The present study has witnessed the synthesis of alpha-Fe2O3 NPs using polyethylene glycol (PEG) as a surfactant and L-ascorbic acid (LAA) as a stabilizer. The product has been characterized by UV?vis absorption spectroscopy, FTIR, Dynamic Light Scattering, particle size distribution analysis, X-ray diffraction analysis, TEM, FESEM, EDX and BET, which show formation of variable size and shape, mesoporous, PEG-coated alpha-Fe2O3 NPs (LAA@IONPPEG) with alpha-FeOOH as an impurity. The present work emphasizes upon an anti-cancer study of LAA@IONP-PEG against renal carcinoma HEK-293 human embryonic kidney cell lines. The study suggests that LAA@IONP-PEG is a promising material against renal carcinoma HEK-293 human embryonic kidney cell lines. The docking study has confirmed anti-proliferative action of NPs through binding affinity with renal carcinoma molecular targets.

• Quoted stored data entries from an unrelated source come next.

(* ===== verification/PoolForce.v ===== *)
(** * Forced withdrawals of vaults, and the calls of wrapped balances and the
      base pool, keep the invariant *)

From S2P Require Import Prelude MqTypes Storage MqPallet PalletMsg FixedPoint Registry Computation PoolExt BasePool WrappedBalances StakePoolV2 VaultPool PoolNfts PoolShares PoolQueue PoolProcess PoolInv PoolSteps PoolStakeCalls.

Section force.
Context {X : Type} `{QN : !QueueNotifyConfig X} `{PT : !PalletTopicsUnrouted X} `{CC : !ChainCodec}
  `{RC : !RegConfig} `{BE : !BlockEnv} `{FC : !FixedCrate} `{CF : !CompConfig X} `{PC : !PoolConfig X}
  `{PV : !PoolView X} `{PL : !PoolLaws X} `{FD : !FixedDoc} `{WC : !WrapConfig X} `{SC : !StakeConfig}
  `{PF : !PoolFrame X}.
Implicit Types (s : Storage X) (x : X) (c : CollectionId) (n : NftId) (b : BasePool) (p : PoolProxy).

Abbreviation quiet := (moves (E := DispatchError) (pools_same (X := X))).
Abbreviation safe := (ok_moves (E := DispatchError) (inv_kept (X := X))).

(** ** Guards taken to read *)

Lemma guard_drop_lock c n s u s' :
  (c, n) ∉ nft_locks (bp s) -> guard_drop c n (lock_nft c n s) = Ok u s' -> s' = s.
Proof. intros Hn H. unfold guard_drop in H. mok_prim H. by apply unlock_lock. Qed.

Lemma releasing_in_same b l : forall acc s r s', releasing_in b l acc s = Ok r s' -> s' = s.
Proof.
  induction l as [|w l IH]; cbn; intros acc s r s' H; [by mok_prim H|].
  mok_as H nft s1 E. apply get_nft_attr_guard_Ok in E as (_ & Hn & ->). mok H. mok H. mok H.
  mok_as H u s2 E. apply guard_drop_lock in E as ->; [|done]. by eapply IH.
Qed.
Lemma releasing_upstream_same a l : forall acc s r s', releasing_upstream a l acc s = Ok r s' -> s' = s.
Proof.
  induction l as [|w l IH]; cbn; intros acc s r s' H; [by mok_prim H|].
  mok_as H q s1 E. apply ensure_stake_pool_Ok in E as [-> _].
  mok_as H acc1 s1 E. apply releasing_in_same in E as ->. by eapply IH.
Qed.
Lemma shutdown_reason_same v s r s' : shutdown_reason v s = Ok r s' -> s' = s.
Proof.
  unfold shutdown_reason. intros H. case_match; [by mok_prim H|].
  mok_as H f s1 E. apply releasing_upstream_same in E as ->.
  mok_as H k s1 E. apply has_expired_same in E as ->. by mok_prim H.
Qed.
Lemma queued_shares_same c l : forall acc s r s', queued_shares c l acc s = Ok r s' -> s' = s.
Proof.
  induction l as [|w l IH]; cbn; intros acc s r s' H; [by mok_prim H|].
  mok_as H nft s1 E. apply read_same in E as ->. by eapply IH.
Qed.

(** The pallet cannot burn an NFT it does not own: the dust stays. *)
Lemma burn_ignored_same c n w s u s' :
  burn_nft_ignored pallet_id c n s = Ok u s' -> nfts (ext s) !! (c, n) = Some w -> nft_owner w <> pallet_id ->
  s' = s.
Proof.
  unfold burn_nft_ignored. intros H Hw Ho. destruct (burn_nft pallet_id c n s) as [a s1|e s1|] eqn:E; [| |done].
  - apply burn_nft_Ok in E as (x & _ & [(w' & Hw' & Hp) _ _]). congruence.
  - unfold burn_nft, transactional in E. case_match; simplify_eq. done.
Qed.

(** ** One upstream pool *)

(** The invariant, with the vault [va] stored at [vpid] *)
Definition with_vault (vpid : Z) (va : Vault) s : Prop :=
  pools_inv s /\ pools (bp s) !! vpid = Some (PVault va).

Lemma force_from_Ok vpid va account owner pid s r s' :
  force_withdraw_from vpid account owner pid s = Ok r s' -> account <> pallet_id ->
  with_vault vpid va s -> with_vault vpid va s'.
Proof.
  unfold force_withdraw_from. intros H Ha [Hi Hva].
  mok_as H q s1 E. apply ensure_stake_pool_Ok in E as [-> Hq].
  mok_as H t s1 E. apply queued_shares_same in E as ->.
  pose proof (inflight_load _ _ _ Hi Hq) as Hin. pose proof (if_good _ _ _ Hin) as [Hok _ _].
  mok_as H r1 s1 E. pose proof E as (_ & _ & _ & Hown)%merge_nft_Ok;
    [|apply (po_coll _ _ _ _ Hok)|by apply (pool_ok_bound _ _ _ Hok)|apply (pi_ids _ Hi)].
  pose proof (merge_inv _ (PStakePool q) _ _ _ _ _ E Hi Hq Ha) as Hi1.
  apply (inflight_merge _ _ _ _ _ _ _ Hin) in E as [_ Hp]; [|done]. rewrite <- Hp in Hva.
  mok_as H r2 s2 E2. assert (s2 = s1) as ->.
  { clear H. destruct r1 as [n|]; [|by mok_prim E2]. destruct (Hown n eq_refl) as (w & Hw & Hwo).
    mok_as E2 nft s3 E3. apply get_nft_attr_guard_Ok in E3 as (_ & Hn & ->).
    mok_as E2 r3 s3 E3. assert (s3 = lock_nft (b_cid (sp_basepool q)) n s1) as ->.
    { case_match; [|by mok_prim E3]. mok_as E3 u4 s4 E4. mok_prim E3.
      eapply burn_ignored_same; [exact E4|exact Hw|congruence]. }
    mok_as E2 u4 s4 E4. mok_prim E2. by eapply guard_drop_lock. }
  destruct r2 as [[] t2]; cbn [negb] in H; [|mok_prim H; by split]. mok_as H u3 s3 E3. mok_prim H.
  apply sp_withdraw_inv in E3 as [Hi3 Hv3]; [|done|done]. split; [done|by apply Hv3].
Qed.

Lemma force_all_Ok vpid va account owner l : forall gone s r s',
  force_withdraw_all vpid account owner l gone s = Ok r s' -> account <> pallet_id ->
  with_vault vpid va s -> with_vault vpid va s'.
Proof.
  induction l as [|pid l IH]; cbn; intros gone s r s' H Ha Hv; [by mok_prim H|].
  mok_as H k s1 E. eapply force_from_Ok in E; [|done|done]. by eapply IH.
Qed.

Lemma safe_vt_force o pid : safe (vt_check_and_maybe_force_withdraw o pid).
Proof.
  unfold vt_check_and_maybe_force_withdraw. intros s u s' H%transactional_Ok Hi.
  mok_as H a s1 E. apply ensure_signed_Ok in E as [-> _].
  mok_as H v s1 E. apply ensure_vault_Ok in E as [-> Hv].
  mok_as H b s1 E. set (v1 := put_v_basepool b v) in *.
  pose proof (inflight_process _ _ _ _ _ (PVault v1) (inflight_load _ _ _ Hi Hv) E eq_refl eq_refl I) as Hin.
  mok_as H u2 s2 E2. assert (pools_same s1 s2) as Hs2.
  { destruct (withdraw_queue b); mok_prim E2; by apply pools_same_bp. }
  apply (pools_same_inflight _ _ _ _ Hs2) in Hin. clear E2.
  mok_as H u3 s3 E3. unfold insert_vault, insert_pool in E3. mok_prim E3.
  assert (with_vault pid v1 (store_pool pid (PVault v1) s2)) as Hv3.
  { split; [by apply inflight_store|]. cbn. by rewrite lookup_insert_eq. }
  mok H. case_match; [mok_prim H; apply Hv3|].
  mok_as H r s4 E4. apply shutdown_reason_same in E4 as ->. destruct r as [reason|]; [|mok_prim H; apply Hv3].
  mok_as H gone s4 E4.
  apply (force_all_Ok _ v1) in E4 as [Hi4 Hv4]; [|apply (wf_account _ _ _ (pg_wf _ _ _ (if_good _ _ _ Hin)))|exact Hv3].
  mok_as H u5 s5 E5. assert (pools_inv s5) as Hi5.
  { destruct gone; [by mok_prim E5|]. eapply (vault_put_same s4 s4); [done|exact Hv4|done| | |exact E5]; done. }
  mok_as H u6 s6 E6. apply (quiet_Ok _ _ _ _ (quiet_vt_event _)) in H.
  apply (pools_same_inv _ _ H), (pools_same_inv s5); [|done]. by cbn.
Qed.
End force.

(** * The calls of wrapped balances and of the base pool keep the invariant *)

Section wrap.
Context {X : Type} `{QN : !QueueNotifyConfig X} `{PT : !PalletTopicsUnrouted X} `{CC : !ChainCodec}
  `{RC : !RegConfig} `{BE : !BlockEnv} `{FC : !FixedCrate} `{CF : !CompConfig X} `{PC : !PoolConfig X}
  `{PV : !PoolView X} `{PL : !PoolLaws X} `{FD : !FixedDoc} `{WC : !WrapConfig X} `{SC : !StakeConfig}
  `{PF : !PoolFrame X}.
Implicit Types (s : Storage X) (x : X) (c : CollectionId) (n : NftId) (b : BasePool) (p : PoolProxy).

(** Runs that succeed and see nothing of a pool *)
Abbreviation still := (ok_moves (E := DispatchError) (pools_same (X := X))).

Lemma still_quiet {A} (m : H X A) : moves pools_same m -> still m.
Proof. apply moves_ok. Qed.
Lemma still_id {A} (m : H X A) : (forall s a s', m s = Ok a s' -> s' = s) -> still m.
Proof. intros Hm s a s' E. by rewrite (Hm _ _ _ E). Qed.

Lemma still_ext_try f : (forall x x', f x = Some x' -> same_nfts x x') -> still (ext_try f).
Proof. intros Hf s u s' (x & Hx & ->)%ext_try_Ok. apply pools_same_ext. by apply Hf. Qed.
Lemma still_mint a v : still (mint_into a v).
Proof. intros s r s'. apply mint_into_same. Qed.
Lemma still_burn a v : still (burn_from a v).
Proof.
  unfold burn_from. intros s u s' H. mok H. mok H. mok_prim H. apply pools_same_ext.
  destruct p as [d x]. by apply burn_from_spec in Ho.
Qed.
Lemma still_subsidy a v : still (withdraw_subsidy_pool a v).
Proof. intros s u s'. apply subsidy_same. Qed.
Lemma still_or_err {A} (m : H X A) e : still m -> still (or_err m e).
Proof. intros Hm s a s' E%or_err_Ok. by eapply Hm. Qed.

(** The net value only reads, though it takes guards. *)
Lemma value_of_nfts_same pid c l : forall acc s r s', value_of_nfts pid c l acc s = Ok r s' -> s' = s.
Proof.
  induction l as [|n l IH]; cbn; intros acc s r s' H; [by mok_prim H|].
  mok_as H nft s1 E. apply get_nft_attr_guard_Ok in E as (_ & Hn & ->). mok H. mok H. mok H.
  mok_as H acc2 s2 E. assert (s2 = lock_nft c n s) as ->.
  { clear H. case_match; [mok E|]; by mok_prim E. }
  mok_as H u s3 E3. apply guard_drop_lock in E3 as ->; [|done]. by eapply IH.
Qed.
Lemma value_of_pools_same a l : forall acc s r s', value_of_pools a l acc s = Ok r s' -> s' = s.
Proof.
  induction l as [|[pid c] l IH]; cbn; intros acc s r s' H; [by mok_prim H|]. mok H.
  mok_as H acc1 s1 E. apply value_of_nfts_same in E as ->. by eapply IH.
Qed.
Lemma still_net_value a : still (get_net_value a).
Proof.
  apply still_id. unfold get_net_value. intros s r s' H. mok H. case_match; [|by mok_prim H].
  by eapply value_of_pools_same.
Qed.

Lemma quiet_update_locked a : moves (E := DispatchError) pools_same (update_user_locked (X := X) a).
Proof. unfold update_user_locked, put_staker. moves. Qed.
Lemma quiet_put_vote i a e : moves (E := DispatchError) pools_same (put_vote (X := X) i a e).
Proof. apply quiet_wb. Qed.
Lemma quiet_set_voted a f : moves (E := DispatchError) pools_same (set_voted (X := X) a f).
Proof. apply quiet_wb. Qed.
Lemma quiet_put_staker a f : moves (E := DispatchError) pools_same (put_staker (X := X) a f).
Proof. apply quiet_wb. Qed.

Hint Resolve quiet_update_locked quiet_put_vote quiet_set_voted quiet_put_staker : moves.
Hint Resolve still_mint still_burn still_net_value still_subsidy still_or_err : ok_moves.

Lemma still_wrap o v : still (wrap_pha o v).
Proof. unfold wrap_pha. ok_moves. apply still_ext_try. apply pf_keep_alive. Qed.
Lemma still_unwrap_all o : still (unwrap_all o).
Proof. unfold unwrap_all. ok_moves. apply still_ext_try. apply pf_allow_death. Qed.
Lemma still_unwrap o v : still (unwrap o v).
Proof. unfold unwrap. ok_moves. apply still_ext_try. apply pf_allow_death. Qed.
Lemma still_vote o y z i : still (vote o y z i).
Proof. unfold vote. ok_moves. apply still_ext_try. apply pf_vote. Qed.
Lemma still_unlock o i k : still (unlock o i k).
Proof. unfold unlock. ok_moves. Qed.

(** ** The base pool's own calls *)

Lemma quiet_bp_other f :
  (forall st, pools (f st) = pools st /\ pool_collections (f st) = pool_collections st /\
    pool_count (f st) = pool_count st /\ next_nft_ids (f st) = next_nft_ids st /\ nft_locks (f st) = nft_locks st) ->
  moves (E := DispatchError) pools_same (mod_bp (X := X) f).
Proof. intros Hf. apply moves_modify. intros s. destruct (Hf (bp s)) as (?&?&?&?&?). by split_and!. Qed.
Lemma quiet_put_whitelist pid l : moves (E := DispatchError) pools_same (put_whitelist (X := X) pid l).
Proof. by apply quiet_bp_other. Qed.
Lemma quiet_pool_owner o pid : moves (E := DispatchError) pools_same (ensure_pool_owner (X := X) o pid).
Proof. unfold ensure_pool_owner. moves. Qed.
Hint Resolve quiet_put_whitelist quiet_pool_owner : moves.

Lemma still_wl_add o pid a : still (add_staker_to_whitelist o pid a).
Proof. unfold add_staker_to_whitelist. ok_moves. Qed.
Lemma still_wl_remove o pid a : still (remove_staker_from_whitelist o pid a).
Proof. unfold remove_staker_from_whitelist. ok_moves. apply moves_ok. by apply quiet_bp_other. Qed.
Lemma still_description o pid d : still (set_pool_description o pid d).
Proof. unfold set_pool_description. ok_moves. apply moves_ok. by apply quiet_bp_other. Qed.
Lemma still_claim_reimbursement o pid a : still (claim_reimbursement o pid a).
Proof. unfold claim_reimbursement. ok_moves. apply moves_ok. by apply quiet_bp_other. Qed.
Lemma still_set_reimbursements o l k : still (set_reimbursements o l k).
Proof. unfold set_reimbursements, ensure_migration_root. ok_moves. apply moves_ok. by apply quiet_bp_other. Qed.
End wrap.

The synthesized NPs show the synergistic effect with Axitinib as an anti-cancer drug effective against renal carcinoma cell lines. ROS and 1,1-diphenyl-2-picrylhydrazine (DPPH) free radical scavenging assay have shown the antioxidant capability of synthesized NPs. The efficient biocatalytic activity of LAA@IONP-PEG prescribes its use as one of the best suited drugs for the future perspectives against fatal renal carcinoma and thus it is reckoned that synthesized NPs will have persistent utilization in different field of medical applications.